### Task prompt
Retype all of the material exactly, leaving no line out.

### Data excerpts
(* ===== verification/BlockingProps.v ===== *)
(** * What [spawn_blocking] returns

    The coroutine and the thread of the pool, under every interleaving, with and without a
    cancellation of the coroutine. *)

From stdpp Require Import base numbers list strings.
From Stdlib Require Import ZArith Lia.
From ITree Require Import ITree ITreeFacts.
From S2P Require Import Prelude Coro Os Spawn Blocking.

Open Scope tonio_scope.
Open Scope nat_scope.
#[local] Set Warnings "-clear-no-such-hyp".

(** ** The shared state *)

(** The state word, whether a thread identity is published, the slots, the event, whether the
    thread was interrupted, and (for the statements) what the call of the function ended with. *)
Record bstate := mkB {
  b_st : TaskState; b_tid : bool; b_res : ResultHolder; b_event : bool; b_interrupted : bool;
  b_ran : option (result pyobj)
}.

Definition block_init : bstate := mkB Queued false (ResultHolder_new 2) false false None.

(** [canc]: the coroutine may be cancelled where it waits.  [out]: what the function returns or
    raises when nobody interrupts it. *)
Definition block_sem (canc : bool) (out : result pyobj) (X : Type) (tid : nat) (e : blockE X)
    (s : bstate) (x : X) (s' : bstate) : Prop :=
  match e in blockE X return X -> Prop with
  | BTransition from to => fun x => x = bool_decide (b_st s = from) /\
      s' = mkB (if bool_decide (b_st s = from) then to else b_st s) (b_tid s) (b_res s) (b_event s)
             (b_interrupted s) (b_ran s)
  | BState st => fun _ => s' = mkB st (b_tid s) (b_res s) (b_event s) (b_interrupted s) (b_ran s)
  | BIs st => fun x => x = bool_decide (b_st s = st) /\ s' = s
  | BSetTid b => fun _ => s' = mkB (b_st s) b (b_res s) (b_event s) (b_interrupted s) (b_ran s)
  | BTid => fun x => x = b_tid s /\ s' = s
  | BStore v i => fun _ => exists res, ResultHolder_store v (Some i) (b_res s) = Some res /\
      s' = mkB (b_st s) (b_tid s) res (b_event s) (b_interrupted s) (b_ran s)
  | BFetch => fun x => x = ResultHolder_fetch (b_res s) /\ s' = s
  | BNotify => fun _ => s' = mkB (b_st s) (b_tid s) (b_res s) true (b_interrupted s) (b_ran s)
  | BInterrupt => fun _ => s' = mkB (b_st s) (b_tid s) (b_res s) (b_event s) true (b_ran s)
  | BCall => fun x => (b_interrupted s = false -> x = out) /\
      s' = mkB (b_st s) (b_tid s) (b_res s) (b_event s) (b_interrupted s) (Some x)
  | BWait => fun x => (x = Ok tt /\ b_event s = true \/ canc = true /\ x = Err CancelledError) /\ s' = s
  end x.

(** ** Control points *)

Inductive bphase : Type :=
| B0 | B1 | B2 | B3 | B4 | B5 | B6 | B7 | B8 | B9 | B10 | BF (r : result pyobj)
| K0 | K1 | K2 | K3 (x : result pyobj) | K4 (x : result pyobj) | K5 (x : result pyobj)
| K6 (x : result pyobj) | K7 (x : result pyobj) | K8 (x : result pyobj) | K9 | KF.

Definition raised (val : pyobj) : result pyobj :=
  match val with
  | PExn e => Err e
  | _ => Err (TypeError "exceptions must derive from BaseException")
  end.
Definition returned (err val : pyobj) : result pyobj :=
  match err with PBool true => raised val | _ => Ok val end.
Definition unpack_error : exn := ValueError "not enough values to unpack".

### Expected answer
(* ===== verification/BlockingProps.v ===== *)
(** * What [spawn_blocking] returns

    The coroutine and the thread of the pool, under every interleaving, with and without a
    cancellation of the coroutine. *)

From stdpp Require Import base numbers list strings.
From Stdlib Require Import ZArith Lia.
From ITree Require Import ITree ITreeFacts.
From S2P Require Import Prelude Coro Os Spawn Blocking.

Open Scope tonio_scope.
Open Scope nat_scope.
#[local] Set Warnings "-clear-no-such-hyp".

(** ** The shared state *)

(** The state word, whether a thread identity is published, the slots, the event, whether the
    thread was interrupted, and (for the statements) what the call of the function ended with. *)
Record bstate := mkB {
  b_st : TaskState; b_tid : bool; b_res : ResultHolder; b_event : bool; b_interrupted : bool;
  b_ran : option (result pyobj)
}.

Definition block_init : bstate := mkB Queued false (ResultHolder_new 2) false false None.

(** [canc]: the coroutine may be cancelled where it waits.  [out]: what the function returns or
    raises when nobody interrupts it. *)
Definition block_sem (canc : bool) (out : result pyobj) (X : Type) (tid : nat) (e : blockE X)
    (s : bstate) (x : X) (s' : bstate) : Prop :=
  match e in blockE X return X -> Prop with
  | BTransition from to => fun x => x = bool_decide (b_st s = from) /\
      s' = mkB (if bool_decide (b_st s = from) then to else b_st s) (b_tid s) (b_res s) (b_event s)
             (b_interrupted s) (b_ran s)
  | BState st => fun _ => s' = mkB st (b_tid s) (b_res s) (b_event s) (b_interrupted s) (b_ran s)
  | BIs st => fun x => x = bool_decide (b_st s = st) /\ s' = s
  | BSetTid b => fun _ => s' = mkB (b_st s) b (b_res s) (b_event s) (b_interrupted s) (b_ran s)
  | BTid => fun x => x = b_tid s /\ s' = s
  | BStore v i => fun _ => exists res, ResultHolder_store v (Some i) (b_res s) = Some res /\
      s' = mkB (b_st s) (b_tid s) res (b_event s) (b_interrupted s) (b_ran s)
  | BFetch => fun x => x = ResultHolder_fetch (b_res s) /\ s' = s
  | BNotify => fun _ => s' = mkB (b_st s) (b_tid s) (b_res s) true (b_interrupted s) (b_ran s)
  | BInterrupt => fun _ => s' = mkB (b_st s) (b_tid s) (b_res s) (b_event s) true (b_ran s)
  | BCall => fun x => (b_interrupted s = false -> x = out) /\
      s' = mkB (b_st s) (b_tid s) (b_res s) (b_event s) (b_interrupted s) (Some x)
  | BWait => fun x => (x = Ok tt /\ b_event s = true \/ canc = true /\ x = Err CancelledError) /\ s' = s
  end x.

(** ** Control points *)

Inductive bphase : Type :=
| B0 | B1 | B2 | B3 | B4 | B5 | B6 | B7 | B8 | B9 | B10 | BF (r : result pyobj)
| K0 | K1 | K2 | K3 (x : result pyobj) | K4 (x : result pyobj) | K5 (x : result pyobj)
| K6 (x : result pyobj) | K7 (x : result pyobj) | K8 (x : result pyobj) | K9 | KF.

Definition raised (val : pyobj) : result pyobj :=
  match val with
  | PExn e => Err e
  | _ => Err (TypeError "exceptions must derive from BaseException")
  end.
Definition returned (err val : pyobj) : result pyobj :=
  match err with PBool true => raised val | _ => Ok val end.
Definition unpack_error : exn := ValueError "not enough values to unpack".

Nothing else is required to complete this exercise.